Value-Added Applications of Supplementary Firing in Gas Turbine Based Cogeneration Plants

Presented at the ABMA Industrial Boiler Systems Conference
September 17 – 19, 1997
West Henrietta, New York

Jonathan C. Backlund, Stephan C.G. Bergmans, Coen Company, Inc.


In the past decade, cogeneration (the sequential production of electrical and thermal power from a single fuel source) using gas turbines and heat recovery steam generators, has seen significant growth as a power production method. There have been many new installations in the industrial sector (chemical processing, refining, pulp & paper etc.), and more recently “Independent Power Producers” (IPP’s), third parties who build plants to sell power to utilities and thermal power to an industrial host plant. In those geographic areas where utilities need additional generating capacity, the economic incentives to construct new projects can be attractive. The availability and competitive pricing of natural gas for the foreseeable future has encouraged the installation of combustion turbines with exhaust heat recovery as the most popular type of cogeneration plant. The short lead time, large degree of modularity, wide choice of electrical and thermal capacities, reasonable costs, minimal environmental impact, and high energy efficiency have also contributed to the rapidly growing demand for combustion turbine based plants. A schematic of a typical supplementary fired gas turbine cogeneration plant, consisting of a combustion turbine, exhaust bypass, duct burner, and heat recovery boiler is shown in Figure 1.

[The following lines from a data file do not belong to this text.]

Lemma getURIs_takes_stale_replies_witness :
  getURIs default_config stale_client (with_hits scenario_results [hit_unknown])
  = (mkClient (db stale_client)
       (pending stale_client
        ++ List.map (lookup_of default_config)
             (BlastHits (with_hits scenario_results [hit_unknown]))) [],
     with_hits (with_hits scenario_results [hit_unknown])
       (zip_with with_URIs (BlastHits (with_hits scenario_results [hit_unknown]))
          [["stale"]]),
     None).
Proof.
  apply (getURIs_takes_stale_replies default_config stale_client
           (with_hits scenario_results [hit_unknown]) [["stale"]] []);
    reflexivity.
Defined.

Lemma reconciled_idem cfg d h :
  reconciled cfg d (reconciled cfg d h) = reconciled cfg d h.
Proof. reflexivity. Qed.

(** X17. Looking hits up again gives the same: the URIs that a hit comes
    with are replaced, not added to, so the results of a lookup that ended
    well are a fixed point of the lookup, and the client is as it was. *)
Theorem getURIs_again cfg (c : Client) (r : BlastResults) c' r' :
  idle c ->
  Forall (fun h => settable (db c !! seq_key cfg (SeqHash h)) = true) (BlastHits r) ->
  getURIs cfg c r = (c', r', None) ->
  c' = c
  /\ getURIs cfg c r' = (c, r', None)
  /\ (forall uris,
        getURIs cfg c
          (with_hits r (List.map (fun h => with_URIs h (uris h)) (BlastHits r)))
        = (c, r', None)).
Proof.
  intros Hidle Hset Hget. rewrite (getURIs_idle _ _ _ Hidle Hset) in Hget.
  injection Hget as <- <-. split; [reflexivity|]. split.
  - rewrite getURIs_idle; [|exact Hidle|].
    + simpl. rewrite List.map_map. reflexivity.
    + simpl. apply Forall_map. exact Hset.
  - intros uris. rewrite getURIs_idle; [|exact Hidle|].
    + simpl. rewrite List.map_map. reflexivity.
    + simpl. apply Forall_map. exact Hset.
Qed.

Lemma getURIs_again_witness :
  scenario_client = scenario_client
  /\ getURIs default_config scenario_client
       (with_hits scenario_results
          (List.map (reconciled default_config (db scenario_client))
             (BlastHits scenario_results)))
     = (scenario_client,
        with_hits scenario_results
          (List.map (reconciled default_config (db scenario_client))
             (BlastHits scenario_results)), None)
  /\ (forall uris,
        getURIs default_config scenario_client
          (with_hits scenario_results
             (List.map (fun h => with_URIs h (uris h)) (BlastHits scenario_results)))
        = (scenario_client,
           with_hits scenario_results
             (List.map (reconciled default_config (db scenario_client))
                (BlastHits scenario_results)), None)).
Proof.
  apply (getURIs_again default_config scenario_client scenario_results).
  - split; reflexivity.
  - repeat constructor.
  - apply getURIs_idle; [split; reflexivity | repeat constructor].
Defined.

(** X18. A query the tool answers: with an idle pipeline and the keys of its
    hits absent or sets, [Blast] returns no error and leaves the client as it
    was; the results carry the query, the time the tool took, the hits of
    the tool in their order, each with the URIs of its hash, and a number of
    results that is the number of those hits. *)
Theorem Blast_reconciles cfg (tool : Blastn) (c : Client) seq out r0 elapsed :
  idle c ->
  tool (blastdbName cfg) (blastdbDir cfg) seq = Ran out (Some r0) None elapsed ->
  Forall (fun h => settable (db c !! seq_key cfg (SeqHash h)) = true) (BlastHits r0) ->
  exists res,
    Blast cfg tool c seq = (c, Some res, None)
    /\ Query res = seq
    /\ Duration res = elapsed
    /\ BlastHits res = List.map (reconciled cfg (db c)) (BlastHits r0)
    /\ NumResults res = len (BlastHits r0)
    /\ Version res = Version r0 /\ Reference res = Reference r0
    /\ DBNum res = DBNum r0.
Proof.
  intros Hidle Htool Hset. unfold Blast, parseResults. rewrite Htool.
  rewrite (getURIs_idle _ _ _ Hidle Hset). eexists. split; [reflexivity|].
  simpl. splits; try reflexivity. unfold len. rewrite length_map. reflexivity.
Qed.

Lemma Blast_reconciles_witness :
  exists res,
    Blast default_config scenario_blastn scenario_client "ACGT"
    = (scenario_client, Some res, None)
    /\ Query res = "ACGT"
    /\ Duration res = 3000000
    /\ BlastHits res
       = List.map (reconciled default_config (db scenario_client))
           (BlastHits scenario_results)
    /\ NumResults res = len (BlastHits scenario_results)
    /\ Version res = Version scenario_results
    /\ Reference res = Reference scenario_results
    /\ DBNum res = DBNum scenario_results.
Proof.
  apply (Blast_reconciles default_config scenario_blastn scenario_client "ACGT"
           "<BlastOutput/>" scenario_results 3000000).
  - split; reflexivity.
  - reflexivity.
  - repeat constructor.
Defined.

Lemma parseResults_reads cfg c xml :
  forallb is_read (pending c) = true ->
  db (fst (parseResults cfg c xml)) = db c.
Proof.
  intros Hp. unfold parseResults. destruct xml as [r|]; [|reflexivity].
  pose proof (getURIs_reads cfg c r Hp) as Hd.
  destruct (getURIs cfg c r) as [[c' r'] [e|]]; exact Hd.
Qed.

(** X19. [Blast] never writes to redis, whatever the tool and redis answer.
    When the tool cannot be run or ends with an error the client is not even
    used, and the error is returned (with the output of the tool as the
    error text of the results, and no hit, when it did run).  Results that
    come without error carry the query and count their hits. *)
Theorem Blast_never_writes cfg (tool : Blastn) (c : Client) seq :
  forallb is_read (pending c) = true ->
  db (fst (fst (Blast cfg tool c seq))) = db c
  /\ (forall e, tool (blastdbName cfg) (blastdbDir cfg) seq = NoPipe e ->
        Blast cfg tool c seq = (c, None, Some e))
  /\ (forall out xml e t,
        tool (blastdbName cfg) (blastdbDir cfg) seq = Ran out xml (Some e) t ->
        exists res,
          Blast cfg tool c seq = (c, Some res, Some e)
          /\ Error res = out /\ Query res = seq /\ BlastHits res = []
          /\ NumResults res = 0)
  /\ (forall c' res,
        Blast cfg tool c seq = (c', Some res, None) ->
        Query res = seq /\ NumResults res = len (BlastHits res))
  /\ (forall c', Blast cfg tool c seq <> (c', None, None)).
Proof.
  intros Hp. unfold Blast.
  destruct (tool (blastdbName cfg) (blastdbDir cfg) seq) as [e|out xml [e|] t]
    eqn:Htool.
  - splits; try discriminate; try reflexivity.
    intros e' [= <-]. reflexivity.
  - splits; try discriminate; try reflexivity.
    intros out' xml' e' t' [= <- _ <- _]. eexists. split; [reflexivity|].
    simpl. auto.
  - pose proof (parseResults_reads cfg c xml Hp) as Hd.
    destruct (parseResults cfg c xml) as [c1 [err|results]]; simpl in Hd;
      splits; try discriminate; try exact Hd.
    intros c' res [= _ <-]. simpl. auto.
Qed.

Lemma Blast_never_writes_witness :
  db (fst (fst (Blast default_config failing_blastn scenario_client "ACGT")))
  = db scenario_client
  /\ (forall e,
        failing_blastn (blastdbName default_config) (blastdbDir default_config)
          "ACGT" = NoPipe e ->
        Blast default_config failing_blastn scenario_client "ACGT"
        = (scenario_client, None, Some e))
  /\ (forall out xml e t,
        failing_blastn (blastdbName default_config) (blastdbDir default_config)
          "ACGT" = Ran out xml (Some e) t ->
        exists res,
          Blast default_config failing_blastn scenario_client "ACGT"
          = (scenario_client, Some res, Some e)
          /\ Error res = out /\ Query res = "ACGT" /\ BlastHits res = []
          /\ NumResults res = 0)
  /\ (forall c' res,
        Blast default_config failing_blastn scenario_client "ACGT"
        = (c', Some res, None) ->
        Query res = "ACGT" /\ NumResults res = len (BlastHits res))
  /\ (forall c',
        Blast default_config failing_blastn scenario_client "ACGT"
        <> (c', None, None)).
Proof.
  apply (Blast_never_writes default_config failing_blastn scenario_client "ACGT").
  reflexivity.
Defined.

(** ** From the harvester to the lookup *)

(** X20. What is stored is found: after a storing phase that ended well, a
    lookup on the redis it left returns, for every hit whose hash is the
    hash of a record of the page, the identifier of that record among the
    URIs of the hit. *)
Theorem stored_is_found cfg seqs w w' (s : sequence) (c : Client)
    (r : BlastResults) i h :
  process cfg seqs w = Ok tt w' ->
  s ∈ seqs ->
  idle c ->
  db c = redis w' ->
  Forall (fun x => settable (db c !! seq_key cfg (SeqHash x)) = true) (BlastHits r) ->
  BlastHits r !! i = Some h ->
  SeqHash h = Hash s ->
  exists r' h',
    getURIs cfg c r = (c, r', None)
    /\ BlastHits r' !! i = Some h'
    /\ SeqHash h' = Hash s
    /\ URI s ∈ URIs h'.
Proof.
  intros [_ ->]%process_Ok_iff Hs Hidle Hdb Hset Hi Hh.
  exists (with_hits r (List.map (reconciled cfg (db c)) (BlastHits r))),
         (reconciled cfg (db c) h).
  split; [apply getURIs_idle; assumption|]. split.
  - simpl. change List.map with (@fmap list _).
    rewrite list_lookup_fmap, Hi. reflexivity.
  - split; [exact Hh|]. simpl. apply elem_of_elements.
    unfold identifiersFor. rewrite Hh, Hdb.
    destruct (adds_key cfg seqs s Hs) as (Hu & _ & Ht & _).
    rewrite redis_steps, decide_True by exact Ht. simpl. set_solver.
Qed.

Lemma stored_is_found_witness :
  exists r' h',
    getURIs default_config scenario_client scenario_results
    = (scenario_client, r', None)
    /\ BlastHits r' !! 0%nat = Some h'
    /\ SeqHash h' = Hash seq_u2
    /\ URI seq_u2 ∈ URIs h'.
Proof.
  apply (stored_is_found default_config [seq_u1; seq_u2] empty_world
           (steps default_config [seq_u1; seq_u2] empty_world) seq_u2
           scenario_client scenario_results 0%nat hit_acgt).
  - vm_compute. reflexivity.
  - set_solver.
  - split; reflexivity.
  - reflexivity.
  - repeat constructor.
  - reflexivity.
  - vm_compute. reflexivity.
Defined.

Figure 1, Typical Supplementary Fired Gas Turbine Cogeneration System

Supplementary firing in cogeneration systems is applied where system economics justify the additional equipment and costs. This is the case in industrial plants with significant steam loads, as addition of supplementary firing in a given plant is a more economical way to increase steam production and has many more advantages.


A. Benefits of applying a supplementary firing system in a cogeneration plant.

Supplementary firing directly into the turbine exhaust gases (TEG) yields important advantages. The most important advantages are listed here:

  1. Increased amount and better control of system thermal output
  2. More efficient process steam production than with a conventional boiler.
  3. Steam production can be maintained at lower GT load or GT shut down
  4. Compensation for changing ambient conditions
  5. Ability to burn fuels not suitable for gas turbines

1. Increased amount and better control of system thermal output
Supplementary firing provides a means to increase and control the thermal output of the system (e.g., steam flow, superheat temperature, etc.) so that an optimum match can be made between engine and process needs.

2. More efficient process steam production
Compared with conventional, direct fired steam generators it is almost always more efficient to generate steam in an HRSG. (Ganapathy, [1]) The main reason for this phenomena is that a supplementary firing system is using the preheated oxygen that is available in the turbine exhaust gases. In a conventional, direct fired steam generator ambient air is used which has to be heated and therefore requiring additional energy. In a HRSG all energy added by the burner is extracted by the heat recovery equipment. See Figure 2.

Figure 2, Cogeneration Plant Efficiency with Supplementary Firing (From [3])

Overall system energy efficiency is increased, since as mentioned 100% of burner heat input is available for heat recovery. Typically when supplementary firing is added, the HRSG exit-gas temperature will decrease as the load increases. This will consequently decrease stack losses and increase system efficiency. The reason for this is that while the gas flow will remain nearly constant at all loads, the steam production and consequently the flow through the economizer will increase and more heat from the exhaust gases can be recovered. In such an operation, the stack temperature will drop as supplementary firing is increased. (Ganapathy, [1]) See Figure 3.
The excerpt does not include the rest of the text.